[Records for the exercise — start]
(** A worker with four slots: an exclusive token is refused while a shared
    one is alive, and granted alone. *)
Lemma exclusive_token_excludes_witness :
  let ops := [ThreadGuard.Acquire false; ThreadGuard.Acquire true;
              ThreadGuard.Release 0; ThreadGuard.Acquire true;
              ThreadGuard.Acquire false] in
  ThreadGuard.live (ThreadGuard.steps 4 ops ThreadGuard.initial) = [true]
  /\ Z.of_nat (length (ThreadGuard.live
                         (ThreadGuard.steps 4 ops ThreadGuard.initial))) <= 4.
Proof.
  intros ops. split; [reflexivity|].
  apply (exclusive_token_excludes 4 ops). lia.
Defined.

(* ===================================================================== *)
(** ** EventQueue: the writer loops *)
(* ===================================================================== *)

Section EventQueueWriterFacts.

Context {Event : Type}.

Import EventQueue EventQueueWriter.

Local Abbreviation system := (EventQueueWriter.system Event).

Lemma writer_inv_act (b : bool) (all : list Event) (s : system)
    (a : action Event) :
  writer_inv all s -> writer_inv (all ++ enqueued [a]) (act b s a).
Proof.
  intros [Hc Hr]. destruct s as [[q st] w m wr]. unfold pending in *.
  cbn in Hc, Hr. subst all.
  destruct a as [e| | | |]; cbn [enqueued omap act]; rewrite ?app_nil_r.
  - split; [|exact Hr]. cbn. unfold pending; cbn. now rewrite <- !app_assoc.
  - split; [reflexivity|]. reflexivity.
  - now split.
  - now split.
  - unfold BindWriter_step; cbn [writer queue mutex_held written].
    destruct w as [|e|].
    + unfold Dequeue, cond; cbn [stopped_ queue_].
      destruct q as [|e q].
      * destruct st; cbn; [now split|]. now split.
      * rewrite orb_true_r. split; [reflexivity|discriminate].
    + destruct (b && m); [now split|]. split; [|discriminate].
      cbn. unfold pending; cbn. now rewrite <- app_assoc.
    + now split.
Qed.

Lemma enqueued_app (l1 l2 : list (action Event)) :
  enqueued (l1 ++ l2) = enqueued l1 ++ enqueued l2.
Proof. apply omap_app. Qed.

Lemma writer_inv_acts (b : bool) (l : list (action Event)) (all : list Event)
    (s : system) :
  writer_inv all s -> writer_inv (all ++ enqueued l) (acts b l s).
Proof.
  revert all s. induction l as [|a l IH]; intros all s H.
  - cbn. now rewrite app_nil_r.
  - change (a :: l) with ([a] ++ l). rewrite enqueued_app, app_assoc.
    apply IH, writer_inv_act, H.
Qed.

Lemma acts_cons (b : bool) (a : action Event) (l : list (action Event))
    (s : system) :
  acts b (a :: l) s = acts b l (act b s a).
Proof. reflexivity. Qed.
[Records for the exercise — finish]
• **Task prompt**
List each line of the entries that holds the string "reflexivity".

• **Exercise answer**
  intros ops. split; [reflexivity|].
  - split; [reflexivity|]. reflexivity.
      * rewrite orb_true_r. split; [reflexivity|discriminate].
Proof. reflexivity. Qed.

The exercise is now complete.